[Saved entries]

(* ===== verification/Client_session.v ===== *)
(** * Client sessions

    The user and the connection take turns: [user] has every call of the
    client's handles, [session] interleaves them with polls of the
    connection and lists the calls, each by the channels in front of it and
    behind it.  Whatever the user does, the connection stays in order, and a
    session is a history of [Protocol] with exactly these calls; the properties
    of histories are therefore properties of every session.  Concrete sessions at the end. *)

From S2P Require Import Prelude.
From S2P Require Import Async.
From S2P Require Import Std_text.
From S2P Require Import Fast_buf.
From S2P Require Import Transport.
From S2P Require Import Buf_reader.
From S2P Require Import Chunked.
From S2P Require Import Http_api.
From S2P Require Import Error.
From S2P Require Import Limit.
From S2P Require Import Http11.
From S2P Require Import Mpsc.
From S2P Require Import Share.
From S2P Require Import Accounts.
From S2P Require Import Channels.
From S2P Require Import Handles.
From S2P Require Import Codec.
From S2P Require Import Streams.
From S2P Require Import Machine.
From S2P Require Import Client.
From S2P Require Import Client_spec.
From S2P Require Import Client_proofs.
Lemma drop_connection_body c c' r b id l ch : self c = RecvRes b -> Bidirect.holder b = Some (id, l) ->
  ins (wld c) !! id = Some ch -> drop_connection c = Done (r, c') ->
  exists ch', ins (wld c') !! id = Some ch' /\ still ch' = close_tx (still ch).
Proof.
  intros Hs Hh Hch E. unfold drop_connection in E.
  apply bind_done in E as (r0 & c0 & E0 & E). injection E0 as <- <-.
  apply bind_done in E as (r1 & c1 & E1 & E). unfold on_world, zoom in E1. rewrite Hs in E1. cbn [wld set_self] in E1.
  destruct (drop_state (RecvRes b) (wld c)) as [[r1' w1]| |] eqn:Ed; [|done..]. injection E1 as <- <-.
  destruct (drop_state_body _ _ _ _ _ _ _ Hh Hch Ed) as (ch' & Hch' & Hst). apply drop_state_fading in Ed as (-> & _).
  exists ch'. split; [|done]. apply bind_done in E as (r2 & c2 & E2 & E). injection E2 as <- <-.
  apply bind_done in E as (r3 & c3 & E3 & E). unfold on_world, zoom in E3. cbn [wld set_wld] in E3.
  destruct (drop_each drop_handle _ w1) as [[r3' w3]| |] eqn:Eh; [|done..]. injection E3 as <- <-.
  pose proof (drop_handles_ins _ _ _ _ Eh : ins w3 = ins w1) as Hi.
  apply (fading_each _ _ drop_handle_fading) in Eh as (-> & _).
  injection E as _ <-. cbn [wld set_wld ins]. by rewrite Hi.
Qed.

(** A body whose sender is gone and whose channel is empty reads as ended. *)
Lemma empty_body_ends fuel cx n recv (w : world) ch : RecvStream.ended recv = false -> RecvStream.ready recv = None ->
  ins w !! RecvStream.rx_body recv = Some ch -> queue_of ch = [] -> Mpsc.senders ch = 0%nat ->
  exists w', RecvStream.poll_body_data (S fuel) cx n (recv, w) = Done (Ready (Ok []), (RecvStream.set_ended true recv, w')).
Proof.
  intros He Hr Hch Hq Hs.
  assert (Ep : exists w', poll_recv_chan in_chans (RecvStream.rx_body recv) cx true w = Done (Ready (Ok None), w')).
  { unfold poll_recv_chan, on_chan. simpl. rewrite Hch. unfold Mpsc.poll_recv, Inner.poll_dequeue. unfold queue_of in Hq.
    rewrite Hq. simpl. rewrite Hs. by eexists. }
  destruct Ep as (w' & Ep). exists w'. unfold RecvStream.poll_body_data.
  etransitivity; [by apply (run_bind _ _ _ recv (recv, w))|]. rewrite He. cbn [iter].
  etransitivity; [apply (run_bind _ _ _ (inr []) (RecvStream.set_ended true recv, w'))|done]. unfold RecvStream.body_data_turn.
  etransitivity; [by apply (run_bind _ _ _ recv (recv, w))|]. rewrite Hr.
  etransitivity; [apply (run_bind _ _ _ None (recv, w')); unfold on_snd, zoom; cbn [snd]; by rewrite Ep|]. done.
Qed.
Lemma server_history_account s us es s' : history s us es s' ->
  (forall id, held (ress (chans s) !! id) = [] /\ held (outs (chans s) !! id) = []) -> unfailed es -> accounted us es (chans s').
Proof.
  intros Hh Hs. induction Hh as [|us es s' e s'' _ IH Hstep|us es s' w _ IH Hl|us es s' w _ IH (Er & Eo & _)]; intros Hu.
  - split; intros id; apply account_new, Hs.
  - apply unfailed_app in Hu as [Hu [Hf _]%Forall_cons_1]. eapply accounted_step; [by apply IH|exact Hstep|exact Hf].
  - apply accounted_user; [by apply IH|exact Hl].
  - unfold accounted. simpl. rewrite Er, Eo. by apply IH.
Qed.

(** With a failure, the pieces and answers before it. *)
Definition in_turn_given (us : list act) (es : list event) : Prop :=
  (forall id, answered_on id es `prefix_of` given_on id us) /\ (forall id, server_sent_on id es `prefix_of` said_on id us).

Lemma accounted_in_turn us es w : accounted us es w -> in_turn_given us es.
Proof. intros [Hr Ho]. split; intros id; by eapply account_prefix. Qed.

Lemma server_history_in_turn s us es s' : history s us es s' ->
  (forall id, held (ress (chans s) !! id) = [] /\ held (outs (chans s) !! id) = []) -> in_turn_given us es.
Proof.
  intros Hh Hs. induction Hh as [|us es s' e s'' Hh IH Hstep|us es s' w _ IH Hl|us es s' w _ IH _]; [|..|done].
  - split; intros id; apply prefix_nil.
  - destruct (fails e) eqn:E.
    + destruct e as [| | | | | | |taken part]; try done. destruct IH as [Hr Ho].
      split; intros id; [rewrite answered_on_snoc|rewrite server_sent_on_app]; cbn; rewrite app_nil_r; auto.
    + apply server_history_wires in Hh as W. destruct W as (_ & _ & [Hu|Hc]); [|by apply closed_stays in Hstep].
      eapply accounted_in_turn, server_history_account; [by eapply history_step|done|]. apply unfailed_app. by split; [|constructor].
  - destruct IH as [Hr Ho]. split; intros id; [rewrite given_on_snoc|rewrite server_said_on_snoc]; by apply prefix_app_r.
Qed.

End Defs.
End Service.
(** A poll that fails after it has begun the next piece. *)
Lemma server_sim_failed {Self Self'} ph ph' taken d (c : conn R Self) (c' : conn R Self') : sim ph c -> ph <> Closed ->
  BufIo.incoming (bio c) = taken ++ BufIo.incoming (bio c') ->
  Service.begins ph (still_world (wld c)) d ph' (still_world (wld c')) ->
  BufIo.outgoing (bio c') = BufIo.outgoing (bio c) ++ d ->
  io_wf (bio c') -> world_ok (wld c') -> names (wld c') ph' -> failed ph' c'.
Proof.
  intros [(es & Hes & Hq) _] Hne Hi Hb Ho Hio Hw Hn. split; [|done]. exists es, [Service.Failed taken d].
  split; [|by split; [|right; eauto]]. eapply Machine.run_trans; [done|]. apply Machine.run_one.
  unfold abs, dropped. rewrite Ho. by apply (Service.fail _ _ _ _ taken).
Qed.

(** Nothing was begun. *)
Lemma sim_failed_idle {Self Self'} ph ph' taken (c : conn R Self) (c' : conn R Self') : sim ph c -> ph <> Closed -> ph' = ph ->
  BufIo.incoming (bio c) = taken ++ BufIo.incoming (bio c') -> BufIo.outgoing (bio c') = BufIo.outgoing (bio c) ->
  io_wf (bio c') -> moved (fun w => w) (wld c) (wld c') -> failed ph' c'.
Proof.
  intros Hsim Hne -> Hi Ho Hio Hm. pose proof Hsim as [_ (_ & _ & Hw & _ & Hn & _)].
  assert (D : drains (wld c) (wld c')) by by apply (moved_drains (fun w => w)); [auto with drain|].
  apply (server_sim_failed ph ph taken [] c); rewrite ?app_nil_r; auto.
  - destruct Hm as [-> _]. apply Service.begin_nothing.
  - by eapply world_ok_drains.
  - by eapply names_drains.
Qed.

...

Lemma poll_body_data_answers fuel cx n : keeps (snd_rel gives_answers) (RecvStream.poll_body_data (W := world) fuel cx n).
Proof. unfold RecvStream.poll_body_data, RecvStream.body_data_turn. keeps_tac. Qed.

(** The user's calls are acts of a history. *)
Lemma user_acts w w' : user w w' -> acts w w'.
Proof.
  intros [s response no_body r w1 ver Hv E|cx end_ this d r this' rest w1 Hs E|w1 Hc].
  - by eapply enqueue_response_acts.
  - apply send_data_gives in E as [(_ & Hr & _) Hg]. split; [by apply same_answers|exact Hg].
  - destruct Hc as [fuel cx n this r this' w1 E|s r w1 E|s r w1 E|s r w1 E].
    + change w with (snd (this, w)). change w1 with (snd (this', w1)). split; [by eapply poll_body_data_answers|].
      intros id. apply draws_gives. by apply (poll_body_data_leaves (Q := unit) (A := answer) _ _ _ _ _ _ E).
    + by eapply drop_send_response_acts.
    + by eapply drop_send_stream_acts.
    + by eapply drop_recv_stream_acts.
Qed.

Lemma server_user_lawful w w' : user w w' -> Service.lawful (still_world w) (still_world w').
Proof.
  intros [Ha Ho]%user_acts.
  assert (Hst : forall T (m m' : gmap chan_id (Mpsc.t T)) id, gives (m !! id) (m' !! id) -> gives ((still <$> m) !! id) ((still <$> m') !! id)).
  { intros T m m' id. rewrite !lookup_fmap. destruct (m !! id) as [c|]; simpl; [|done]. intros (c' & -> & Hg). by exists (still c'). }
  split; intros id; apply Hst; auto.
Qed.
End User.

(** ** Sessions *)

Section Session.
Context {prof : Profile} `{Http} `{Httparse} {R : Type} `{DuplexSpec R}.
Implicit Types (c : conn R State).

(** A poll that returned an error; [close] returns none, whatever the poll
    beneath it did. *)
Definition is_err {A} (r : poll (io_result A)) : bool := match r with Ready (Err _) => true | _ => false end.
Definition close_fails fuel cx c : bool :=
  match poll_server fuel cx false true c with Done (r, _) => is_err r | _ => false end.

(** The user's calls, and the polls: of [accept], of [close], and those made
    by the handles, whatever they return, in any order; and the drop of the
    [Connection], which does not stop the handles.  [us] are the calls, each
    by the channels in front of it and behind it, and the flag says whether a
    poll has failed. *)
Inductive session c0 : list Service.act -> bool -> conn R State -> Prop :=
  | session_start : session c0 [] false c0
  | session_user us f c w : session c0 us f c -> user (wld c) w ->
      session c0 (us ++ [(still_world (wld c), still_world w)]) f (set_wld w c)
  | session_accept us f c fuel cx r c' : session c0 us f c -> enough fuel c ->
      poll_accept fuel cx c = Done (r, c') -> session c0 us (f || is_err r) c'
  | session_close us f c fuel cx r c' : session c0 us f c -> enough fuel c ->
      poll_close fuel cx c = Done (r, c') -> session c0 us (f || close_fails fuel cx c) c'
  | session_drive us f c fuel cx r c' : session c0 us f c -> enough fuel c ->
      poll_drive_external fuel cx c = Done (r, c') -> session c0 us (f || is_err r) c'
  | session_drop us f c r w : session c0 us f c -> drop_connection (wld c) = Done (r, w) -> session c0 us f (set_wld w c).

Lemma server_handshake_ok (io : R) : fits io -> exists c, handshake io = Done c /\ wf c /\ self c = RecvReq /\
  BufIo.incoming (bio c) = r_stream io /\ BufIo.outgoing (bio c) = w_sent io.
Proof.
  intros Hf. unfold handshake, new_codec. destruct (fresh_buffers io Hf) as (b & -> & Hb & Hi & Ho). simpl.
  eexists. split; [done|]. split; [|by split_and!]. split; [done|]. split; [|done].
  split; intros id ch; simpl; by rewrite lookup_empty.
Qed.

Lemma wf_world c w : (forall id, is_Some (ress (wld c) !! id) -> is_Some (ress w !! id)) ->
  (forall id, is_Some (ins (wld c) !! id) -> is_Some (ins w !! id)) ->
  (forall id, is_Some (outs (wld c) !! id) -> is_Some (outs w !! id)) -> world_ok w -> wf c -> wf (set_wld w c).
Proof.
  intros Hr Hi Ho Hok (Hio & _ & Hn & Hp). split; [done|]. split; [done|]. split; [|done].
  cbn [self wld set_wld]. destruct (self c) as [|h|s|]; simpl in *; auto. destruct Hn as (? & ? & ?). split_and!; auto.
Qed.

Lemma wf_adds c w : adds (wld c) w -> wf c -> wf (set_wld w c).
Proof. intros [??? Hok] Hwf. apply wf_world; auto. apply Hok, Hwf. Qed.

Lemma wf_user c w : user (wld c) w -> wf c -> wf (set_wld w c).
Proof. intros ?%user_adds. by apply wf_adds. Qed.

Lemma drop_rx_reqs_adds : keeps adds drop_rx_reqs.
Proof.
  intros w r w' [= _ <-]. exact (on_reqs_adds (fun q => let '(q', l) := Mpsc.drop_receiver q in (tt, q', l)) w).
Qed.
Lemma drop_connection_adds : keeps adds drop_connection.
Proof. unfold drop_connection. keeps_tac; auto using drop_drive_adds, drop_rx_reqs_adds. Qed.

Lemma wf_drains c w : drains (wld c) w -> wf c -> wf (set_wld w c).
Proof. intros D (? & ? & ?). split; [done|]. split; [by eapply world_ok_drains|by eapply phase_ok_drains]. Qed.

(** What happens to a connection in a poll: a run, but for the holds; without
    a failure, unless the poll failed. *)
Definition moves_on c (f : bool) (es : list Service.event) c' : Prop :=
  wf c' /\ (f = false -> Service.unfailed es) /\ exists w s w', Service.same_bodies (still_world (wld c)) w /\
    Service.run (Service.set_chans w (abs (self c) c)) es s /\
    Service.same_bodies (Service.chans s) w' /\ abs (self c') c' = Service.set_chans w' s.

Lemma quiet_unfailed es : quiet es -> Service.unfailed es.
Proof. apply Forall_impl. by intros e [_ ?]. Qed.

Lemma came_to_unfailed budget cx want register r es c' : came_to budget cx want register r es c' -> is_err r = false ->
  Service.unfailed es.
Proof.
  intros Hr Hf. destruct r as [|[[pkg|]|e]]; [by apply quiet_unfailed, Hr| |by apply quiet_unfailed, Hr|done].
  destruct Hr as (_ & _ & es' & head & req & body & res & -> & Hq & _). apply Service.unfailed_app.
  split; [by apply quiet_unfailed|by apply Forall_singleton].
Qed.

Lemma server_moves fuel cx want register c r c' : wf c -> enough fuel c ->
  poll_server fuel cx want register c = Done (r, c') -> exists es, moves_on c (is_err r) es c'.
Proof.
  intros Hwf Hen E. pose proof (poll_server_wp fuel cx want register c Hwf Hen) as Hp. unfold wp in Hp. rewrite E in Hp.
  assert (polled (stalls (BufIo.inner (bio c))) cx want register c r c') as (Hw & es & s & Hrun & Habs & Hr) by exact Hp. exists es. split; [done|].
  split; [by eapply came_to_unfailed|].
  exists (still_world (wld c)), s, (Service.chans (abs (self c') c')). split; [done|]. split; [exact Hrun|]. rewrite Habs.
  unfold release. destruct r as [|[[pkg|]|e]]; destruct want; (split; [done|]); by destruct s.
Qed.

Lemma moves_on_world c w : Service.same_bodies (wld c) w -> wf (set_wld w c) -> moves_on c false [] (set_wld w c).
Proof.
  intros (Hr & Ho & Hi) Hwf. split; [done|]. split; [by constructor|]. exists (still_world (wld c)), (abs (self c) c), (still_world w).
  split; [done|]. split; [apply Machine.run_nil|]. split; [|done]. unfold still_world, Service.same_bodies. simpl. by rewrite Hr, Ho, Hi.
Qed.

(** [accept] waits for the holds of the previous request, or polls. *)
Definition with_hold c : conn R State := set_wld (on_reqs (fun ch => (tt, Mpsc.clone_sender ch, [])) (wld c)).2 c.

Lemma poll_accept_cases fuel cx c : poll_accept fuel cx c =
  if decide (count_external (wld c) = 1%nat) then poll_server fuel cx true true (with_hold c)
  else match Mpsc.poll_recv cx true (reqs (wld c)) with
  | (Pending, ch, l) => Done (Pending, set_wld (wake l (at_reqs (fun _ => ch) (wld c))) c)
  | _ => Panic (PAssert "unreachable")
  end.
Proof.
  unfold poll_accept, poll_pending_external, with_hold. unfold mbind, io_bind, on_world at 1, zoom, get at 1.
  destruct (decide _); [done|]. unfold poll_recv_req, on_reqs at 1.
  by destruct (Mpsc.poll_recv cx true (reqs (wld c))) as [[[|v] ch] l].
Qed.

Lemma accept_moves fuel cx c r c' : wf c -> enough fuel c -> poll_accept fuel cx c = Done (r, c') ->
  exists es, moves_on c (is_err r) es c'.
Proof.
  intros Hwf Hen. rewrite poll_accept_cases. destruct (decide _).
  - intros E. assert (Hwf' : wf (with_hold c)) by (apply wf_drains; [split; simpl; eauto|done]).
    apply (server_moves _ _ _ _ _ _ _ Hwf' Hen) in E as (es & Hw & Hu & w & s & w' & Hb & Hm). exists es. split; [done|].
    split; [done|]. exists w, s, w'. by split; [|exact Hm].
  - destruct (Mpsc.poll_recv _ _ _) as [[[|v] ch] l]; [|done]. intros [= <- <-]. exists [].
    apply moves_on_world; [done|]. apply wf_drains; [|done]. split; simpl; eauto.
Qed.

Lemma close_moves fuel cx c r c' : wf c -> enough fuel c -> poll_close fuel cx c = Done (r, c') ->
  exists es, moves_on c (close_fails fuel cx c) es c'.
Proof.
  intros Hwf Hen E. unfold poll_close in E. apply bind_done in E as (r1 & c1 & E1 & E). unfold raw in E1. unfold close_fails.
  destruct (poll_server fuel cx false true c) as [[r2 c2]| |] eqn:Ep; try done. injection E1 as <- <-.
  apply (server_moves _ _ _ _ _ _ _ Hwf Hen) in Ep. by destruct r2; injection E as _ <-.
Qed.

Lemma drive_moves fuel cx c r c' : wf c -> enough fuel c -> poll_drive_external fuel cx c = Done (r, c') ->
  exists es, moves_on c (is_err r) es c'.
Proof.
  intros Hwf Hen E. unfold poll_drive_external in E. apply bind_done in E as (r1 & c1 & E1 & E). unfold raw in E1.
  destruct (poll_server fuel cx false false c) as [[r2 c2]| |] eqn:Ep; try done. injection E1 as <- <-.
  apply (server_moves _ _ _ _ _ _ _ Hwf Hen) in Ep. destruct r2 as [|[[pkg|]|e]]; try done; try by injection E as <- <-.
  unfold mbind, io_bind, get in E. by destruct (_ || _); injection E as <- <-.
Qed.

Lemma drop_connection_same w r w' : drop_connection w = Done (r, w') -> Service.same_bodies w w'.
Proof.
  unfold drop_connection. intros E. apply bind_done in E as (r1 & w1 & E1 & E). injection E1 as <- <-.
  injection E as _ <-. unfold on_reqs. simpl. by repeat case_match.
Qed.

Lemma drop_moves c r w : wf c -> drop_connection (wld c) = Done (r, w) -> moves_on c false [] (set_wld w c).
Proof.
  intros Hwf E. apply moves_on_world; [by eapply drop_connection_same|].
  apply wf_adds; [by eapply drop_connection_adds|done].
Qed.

> **Problem details**
Identify each line in the records above that contains the word "polls", and copy it out in full.

> **Solution to this exercise**
    client's handles, [session] interleaves them with polls of the
(** The user's calls, and the polls: of [accept], of [close], and those made
(** [accept] waits for the holds of the previous request, or polls. *)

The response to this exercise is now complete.